The worst sort of cyber attacks are not the ones that have brought down the National Health Service in recent weeks (also because they were using Windows XP-based computers). The much more worrying cyber attacks come from the Stuxnet type computer worm. These are injected into a computer and sit quietly, in principle for years, before they are activated. All they do is replace a small piece of operating system code which may be activated on a specific date or when certain events happen such as loading a live guided missile into its launching tube.
All one needs to do is to place into a computer port a simple, apparently innocuous variant on the USB stick that most of us have. The picture above shows computers with their USB ports visible. Anybody with any degree of access to that area could carry this out. Modern operating systems like Windows 10 have very substantial capacity to block unauthorised USB-type hardware and that is why it is so important for most organisations to get rid of Windows XP as a matter of urgency. It would only take a minute for the necessary software to be downloaded into the machine and embed itself invisibly for future use.
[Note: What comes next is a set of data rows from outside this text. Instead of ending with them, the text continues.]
(** X14. A user who has just signed up cannot log in: the login with the
    very password of the signup is refused with "Email not confirmed".
    Once the confirmation link for the address has been followed, the same
    login succeeds if the password verifies against the hash the signup
    stored, and is refused with "Invalid password" if it does not. *)
Theorem signup_confirm_login
    (at_signup at_confirm at_login : AuthService) (gravatar : GravatarService)
    (body : UserSchema.t) (background_tasks : list task)
    (base_url token : string) (s : store) :
  store_ok s ->
  (forall u, In u (users s) -> User.email u <> UserSchema.email body) ->
  get_email_from_token at_confirm token = Ok (UserSchema.email body) ->
  let form := OAuth2PasswordRequestForm.mk (UserSchema.email body)
                (UserSchema.password body) in
  let hash := get_password_hash at_signup (UserSchema.password body) in
  let s1 := after (AuthRoutes.signup at_signup gravatar body background_tasks
                     base_url) s in
  let s2 := after (AuthRoutes.confirmed_email at_confirm token) s1 in
  AuthRoutes.login at_login form s1
  = (Raise (HTTPException 401 "Email not confirmed"), s1)
  /\
  fst (AuthRoutes.confirmed_email at_confirm token s1) = Ok "Email confirmed"
  /\
  (verify_password at_login (UserSchema.password body) hash = true ->
     fst (AuthRoutes.login at_login form s2)
     = Ok (TokenModel.mk
             (create_access_token at_login (UserSchema.email body))
             (create_refresh_token at_login (UserSchema.email body))
             "bearer"))
  /\
  (verify_password at_login (UserSchema.password body) hash = false ->
     AuthRoutes.login at_login form s2
     = (Raise (HTTPException 401 "Invalid password"), s2)).
Proof.
  intros Hok Hfresh Hdec form hash s1 s2.
  set (new_user :=
         User.mk (users_seq s) (UserSchema.username body)
           (UserSchema.email body) hash
           (match gravatar (UserSchema.email body) with
            | Ok url => Some url
            | Raise _ => None
            end) None false).
  assert (Hs1 : s1 = mkStore (users s ++ [new_user]) (contacts s)
                             (users_seq s + 1) (contacts_seq s)).
  { unfold s1, after, AuthRoutes.signup, bind.
    rewrite (get_user_by_email_absent s _ Hfresh).
    unfold Users.create_user, Users.insert_user, bind, get_store. simpl.
    now rewrite (existsb_email_absent s _ Hfresh). }
  assert (Hok1 : store_ok s1).
  { apply (store_ok_every_operation at_signup gravatar 0
             (Auth_signup body background_tasks base_url) s Hok). }
  assert (Hin1 : In new_user (users s1)).
  { rewrite Hs1. simpl. apply in_or_app. right. now left. }
  pose proof (get_user_by_email_found s1 new_user Hok1 Hin1) as Hlook1.
  change (User.email new_user) with (UserSchema.email body) in Hlook1.
  assert (Hconf : AuthRoutes.confirmed_email at_confirm token s1
                  = (Ok "Email confirmed",
                     set_users s1
                       (map (fun x => if User.id x =? User.id new_user
                                      then Users.set_confirmed x true else x)
                            (users s1)))).
  { rewrite (confirmed_email_found at_confirm token _ new_user s1 Hdec Hlook1).
    simpl. unfold bind, Users.confirmed_email, bind. rewrite Hlook1.
    reflexivity. }
  destruct (update_user_row_lookup s1 new_user
              (fun x => Users.set_confirmed x true) Hok1 Hin1)
    as (_ & Hlook2 & _); [reflexivity|].
  change (User.email new_user) with (UserSchema.email body) in Hlook2.
  assert (Hs2 : s2 = set_users s1
                       (map (fun x => if User.id x =? User.id new_user
                                      then Users.set_confirmed x true else x)
                            (users s1))).
  { unfold s2, after. now rewrite Hconf. }
  rewrite <- Hs2 in Hlook2.
  split; [|split; [|split]].
  - rewrite (login_found at_login form new_user s1 Hlook1). reflexivity.
  - now rewrite Hconf.
  - intros Hv.
    rewrite (login_found at_login form _ s2 Hlook2). simpl.
    fold hash. rewrite Hv. reflexivity.
  - intros Hv.
    rewrite (login_found at_login form _ s2 Hlook2). simpl.
    fold hash. rewrite Hv. reflexivity.
Qed.
(** Conversely, a run that returns a frame had collaborators that
    returned, on at least one row, and the frame is [final_frame]. *)
Lemma score_records_inv data df :
  score_records to_datetime np_sqrt decision_function fit_predict data
  = Ok df ->
  data <> []
  /\ exists parsed anomaly score,
       collaborators_return to_datetime np_sqrt decision_function
         fit_predict data parsed anomaly score
       /\ df = final_frame np_sqrt data parsed anomaly score.
Proof.
  rewrite score_records_eq.
  destruct (to_datetime (column 0 data)) as [parsed|] eqn:Hts; [|done].
  destruct (length parsed =? length data)%nat eqn:Hlen; [|done].
  destruct (length data =? 0)%nat eqn:E; [done|].
  destruct (fit_predict model (scaled_features np_sqrt data))
    as [[f anomaly]|] eqn:Hfit; [|done].
  destruct (length anomaly =? length data)%nat eqn:Hlen1; [|done].
  destruct (decision_function f (scaled_features np_sqrt data))
    as [score|] eqn:Hdec; [|done].
  destruct (length score =? length data)%nat eqn:Hlen2; [|done].
  apply Nat.eqb_eq in Hlen, Hlen1, Hlen2.
  intros [= <-]. split.
  { intros ->. discriminate. }
  exists parsed, anomaly, score. split; [|reflexivity].
  repeat split; try done. exists f. done.
Qed.

End Run.

(** ** Strings *)

Lemma app_String c (a b : string) : String c a +:+ b = String c (a +:+ b).
Proof. reflexivity. Qed.
(** * OPLauncher.Hook.Native: the two code patches of dllmain.cpp

    A shallow embedding of [src/OPLauncher.Hook.Native/dllmain.cpp]: the
    globals of the DLL, the host process memory it patches, the three Win32
    calls it makes (VirtualProtect, VirtualAlloc, VirtualFree) and the
    functions InstallMutexHook, InstallFileHook, InstallAllHooks,
    RemoveAllHooks, DllMain and HookStartup, written in a small state and
    fault monad so that each definition reads like the C function. *)

From stdpp Require Import gmap list.

Open Scope Z_scope.

(** ** 32-bit machine words (DWORD) and bytes (BYTE) *)

Definition wrap32 (x : Z) : Z := x mod 2 ^ 32.
Definition add32 (a b : Z) : Z := wrap32 (a + b).
Definition sub32 (a b : Z) : Z := wrap32 (a - b).

(** The value of a DWORD read as a signed displacement. *)
Definition signed32 (x : Z) : Z := if x <? 2 ^ 31 then x else x - 2 ^ 32.

(** [memcpy(p, &dword, 4)] on a little-endian target. *)
Definition le32 (x : Z) : list Z :=
  [Z.land x 255;
   Z.land (Z.shiftr x 8) 255;
   Z.land (Z.shiftr x 16) 255;
   Z.land (Z.shiftr x 24) 255].

Definition of_le32 (bs : list Z) : Z :=
  match bs with
  | [b0; b1; b2; b3] =>
      Z.lor b0 (Z.lor (Z.shiftl b1 8) (Z.lor (Z.shiftl b2 16) (Z.shiftl b3 24)))
  | _ => 0
  end.

(** ** Constants of the source and of Windows.h *)

Definition CLIENT_ISALREADYRUNNING_ADDR : Z := 0x004122A0.
Definition CLBLOCKALLOCATOR_OPENDATAFILE_ADDR : Z := 0x00675920.

Definition PAGE_READWRITE : Z := 0x04.
Definition PAGE_WRITECOPY : Z := 0x08.
Definition PAGE_EXECUTE_READ : Z := 0x20.
Definition PAGE_EXECUTE_READWRITE : Z := 0x40.
Definition PAGE_EXECUTE_WRITECOPY : Z := 0x80.
Definition PAGE_READONLY : Z := 0x02.
Definition DLL_PROCESS_ATTACH : Z := 1.
Definition DLL_PROCESS_DETACH : Z := 0.
Definition NULL : Z := 0.

Definition PAGE_SIZE : Z := 4096.
Definition ALLOCATION_GRANULARITY : Z := 65536.

(** ** Host memory *)

(** Byte contents of the 32-bit address space. *)
Definition Memory := Z -> Z.

Fixpoint load_bytes (m : Memory) (a : Z) (n : nat) : list Z :=
  match n with
  | O => []
  | S k => m a :: load_bytes m (a + 1) k
  end.

Definition store_bytes (m : Memory) (a : Z) (bs : list Z) : Memory :=
  fun x =>
    if (a <=? x) && (x <? a + Z.of_nat (length bs))
    then nth (Z.to_nat (x - a)) bs 0
    else m x.

Definition zero_range (m : Memory) (a size : Z) : Memory :=
  fun x => if (a <=? x) && (x <? a + size) then 0 else m x.

(** The pages a region [addr, addr+size) touches. *)
Definition page_of (addr : Z) : Z := addr / PAGE_SIZE.

Definition region_pages (addr size : Z) : list Z :=
  seqZ (page_of addr) (page_of (addr + size - 1) - page_of addr + 1).

Definition prot_writable (pr : Z) : bool :=
  existsb (Z.eqb pr)
    [PAGE_READWRITE; PAGE_WRITECOPY; PAGE_EXECUTE_READWRITE; PAGE_EXECUTE_WRITECOPY].

Definition prot_readable (pr : Z) : bool :=
  existsb (Z.eqb pr)
    [PAGE_READONLY; PAGE_READWRITE; PAGE_WRITECOPY;
     PAGE_EXECUTE_READ; PAGE_EXECUTE_READWRITE; PAGE_EXECUTE_WRITECOPY].

(** ** Observable events: system calls and stores into host memory, in
    program order. *)

Inductive Event : Type :=
  | EvProtect (addr size prot : Z) (ok : bool)
  | EvAlloc (size result : Z)
  | EvFree (addr : Z) (ok : bool)
  | EvStore (addr : Z) (bytes : list Z).

(** ** The state: host process and the DLL's globals *)

#[projections(primitive)] Record World : Type := mkWorld {
  (* host process *)
  mem : Memory;
  pages : gmap Z Z;           (* committed pages and their protection *)
  allocs : gmap Z Z;          (* live VirtualAlloc blocks: base -> size *)
  va_supply : list Z;         (* addresses the system will offer to VirtualAlloc *)
  trace : list Event;
  (* globals of dllmain.cpp *)
  g_mutexOriginalBytes : list Z;      (* BYTE[16] *)
  g_fileOriginalBytes : list Z;       (* BYTE[32] *)
  g_hooksInstalled : bool;
  g_fileHookTrampoline : Z;
  g_originalOpenDataFile : Z
}.

Definition set_mem (x : Memory) (w : World) : World :=
  mkWorld x (pages w) (allocs w) (va_supply w) (trace w)
    (g_mutexOriginalBytes w) (g_fileOriginalBytes w) (g_hooksInstalled w)
    (g_fileHookTrampoline w) (g_originalOpenDataFile w).
Definition set_pages (x : gmap Z Z) (w : World) : World :=
  mkWorld (mem w) x (allocs w) (va_supply w) (trace w)
    (g_mutexOriginalBytes w) (g_fileOriginalBytes w) (g_hooksInstalled w)
    (g_fileHookTrampoline w) (g_originalOpenDataFile w).
Definition set_allocs (x : gmap Z Z) (w : World) : World :=
  mkWorld (mem w) (pages w) x (va_supply w) (trace w)
    (g_mutexOriginalBytes w) (g_fileOriginalBytes w) (g_hooksInstalled w)
    (g_fileHookTrampoline w) (g_originalOpenDataFile w).
Definition set_va_supply (x : list Z) (w : World) : World :=
  mkWorld (mem w) (pages w) (allocs w) x (trace w)
    (g_mutexOriginalBytes w) (g_fileOriginalBytes w) (g_hooksInstalled w)
    (g_fileHookTrampoline w) (g_originalOpenDataFile w).
Definition add_event (e : Event) (w : World) : World :=
  mkWorld (mem w) (pages w) (allocs w) (va_supply w) (trace w ++ [e])
    (g_mutexOriginalBytes w) (g_fileOriginalBytes w) (g_hooksInstalled w)
    (g_fileHookTrampoline w) (g_originalOpenDataFile w).
Definition set_g_mutexOriginalBytes (x : list Z) (w : World) : World :=
  mkWorld (mem w) (pages w) (allocs w) (va_supply w) (trace w)
    x (g_fileOriginalBytes w) (g_hooksInstalled w)
    (g_fileHookTrampoline w) (g_originalOpenDataFile w).
Definition set_g_fileOriginalBytes (x : list Z) (w : World) : World :=
  mkWorld (mem w) (pages w) (allocs w) (va_supply w) (trace w)
    (g_mutexOriginalBytes w) x (g_hooksInstalled w)
    (g_fileHookTrampoline w) (g_originalOpenDataFile w).
Definition set_g_hooksInstalled (x : bool) (w : World) : World :=
  mkWorld (mem w) (pages w) (allocs w) (va_supply w) (trace w)
    (g_mutexOriginalBytes w) (g_fileOriginalBytes w) x
    (g_fileHookTrampoline w) (g_originalOpenDataFile w).
Definition set_g_fileHookTrampoline (x : Z) (w : World) : World :=
  mkWorld (mem w) (pages w) (allocs w) (va_supply w) (trace w)
    (g_mutexOriginalBytes w) (g_fileOriginalBytes w) (g_hooksInstalled w)
    x (g_originalOpenDataFile w).
Definition set_g_originalOpenDataFile (x : Z) (w : World) : World :=
  mkWorld (mem w) (pages w) (allocs w) (va_supply w) (trace w)
    (g_mutexOriginalBytes w) (g_fileOriginalBytes w) (g_hooksInstalled w)
    (g_fileHookTrampoline w) x.

(** What a debugger attached to the host could read at [a]: the byte, when
    the page is committed. *)
Definition peek (w : World) (a : Z) : option Z :=
  match pages w !! page_of a with
  | Some _ => Some (mem w a)
  | None => None
  end.

(** ** The monad: a computation runs on a world and either returns, or the
    host takes an access violation at some address. *)

Inductive Outcome (A : Type) : Type :=
  | Ret (a : A) (w : World)
  | Fault (addr : Z).
Arguments Ret {A} a w.
Arguments Fault {A} addr.

Definition M (A : Type) : Type := World -> Outcome A.

Definition ret {A : Type} (a : A) : M A := fun w => Ret a w.

Definition bind {A B : Type} (m : M A) (k : A -> M B) : M B :=
  fun w =>
    match m w with
    | Ret a w' => k a w'
    | Fault x => Fault x
    end.

#[global] Instance M_ret : MRet M := @ret.
#[global] Instance M_bind : MBind M := fun A B k m => bind m k.

Definition get {A : Type} (f : World -> A) : M A := fun w => Ret (f w) w.
Definition modify (f : World -> World) : M unit := fun w => Ret tt (f w).

(** ** The Win32 calls *)

Definition committed (w : World) (p : Z) : bool :=
  match pages w !! p with Some _ => true | None => false end.

(** [VirtualProtect(addr, size, newProt, &old)]: fails unless every page of
    the region is committed; on success every page of the region gets
    [newProt] and the old protection of the first page is returned. *)
Definition VirtualProtect (addr size newProt : Z) : M (option Z) :=
  fun w =>
    let ps := region_pages addr size in
    if forallb (committed w) ps then
      Ret (Some (default 0 (pages w !! page_of addr)))
          (add_event (EvProtect addr size newProt true)
             (set_pages (foldr (fun p m => <[p := newProt]> m) (pages w) ps) w))
    else
      Ret None (add_event (EvProtect addr size newProt false) w).

(** [VirtualAlloc(NULL, size, MEM_COMMIT | MEM_RESERVE, prot)]: the system
    picks the base. It returns NULL when it has nothing to offer, and a
    base it does return is aligned to the allocation granularity, lies in
    the 32-bit address space and covers only pages that were free; the new
    pages are zero-filled. *)
Definition valid_base (w : World) (r size : Z) : bool :=
  (0 <? r) && (r + size <=? 2 ^ 32) && (r mod ALLOCATION_GRANULARITY =? 0)
  && forallb (fun p => negb (committed w p)) (region_pages r size)
  && match allocs w !! r with Some _ => false | None => true end.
At some time in the future that downloaded malicious virus can be activated which could cause the ship simply to stop, or to sail at full speed in a circle or in reverse. Or it could be driven onto the rocks not much can be done about it.
The Ministry of Defence’s claimed that the software systems in HMS Queen Elizabeth are fully protected is simply preposterous. The final worrying statement is that there will be a computer refit within a decade implies that hardware and software will be nearly a quarter of a century old. Does anybody remember just how dreadful and slow computer hardware was 25 years ago? This wouldn’t be Windows XP or Windows 95 but equivalent to us running Windows 3.1 today. The MoD should be planning a computer refit right now to bring the hardware and the software up-to-date. Computer technology is advancing at an ever increasing speed. The difference between Windows XP and the latest software in 10 years time will be like night and day.
Attempting to upgrade systems after such a long period of time is anyway very difficult and likely to be expensive. Hardware becomes incompatible and software very difficult to maintain because old languages and operating system commands are no longer being developed and maintained. The amount of effort will be substantial particularly as the key hardware is that which connects the computers to the various systems on board. Even getting hardware compatibility starts to become a real problem.
Today, 17 July 2017, it is revealed that the data networks within the carrier are also very slow, and are capable of running at only 8 Mb a second. We must remember that modern weapon systems generate very large amounts of data because it takes a lot of data to describe a rapidly changing battle environment. And don’t forget that 8 MB/sec is not available for everyone simultaneously. In reality it is available for one task at one moment and another task has to wait until data bandwidth is available. 8 MB per second is barely fast enough to watch a DVD and yet a £3 billion aircraft carrier has got to make do with that! This is and inadequate speed for a cottage in the Lake District or North Norfolk but not in a state-of-the-art fighting machine for the 21st-century
Domestic bandwidths are these days up to 300 Mb per second. Gigabit bandwidth is now commonplace in commercial environments in the UK and overseas. The report in today’s Times newspaper explains that the obscenely expensive jets that are being purchased for the UK simply cannot communicate data back to other aircraft and to the surface support ships adequately without revealing the position of those jets.
Sadly this is another example of massive procurement incompetence at the Ministry of Defence. Vast sums of money are being wasted on things simply couldn’t survive a 21st-century war and are therefore an extraordinary waste of money.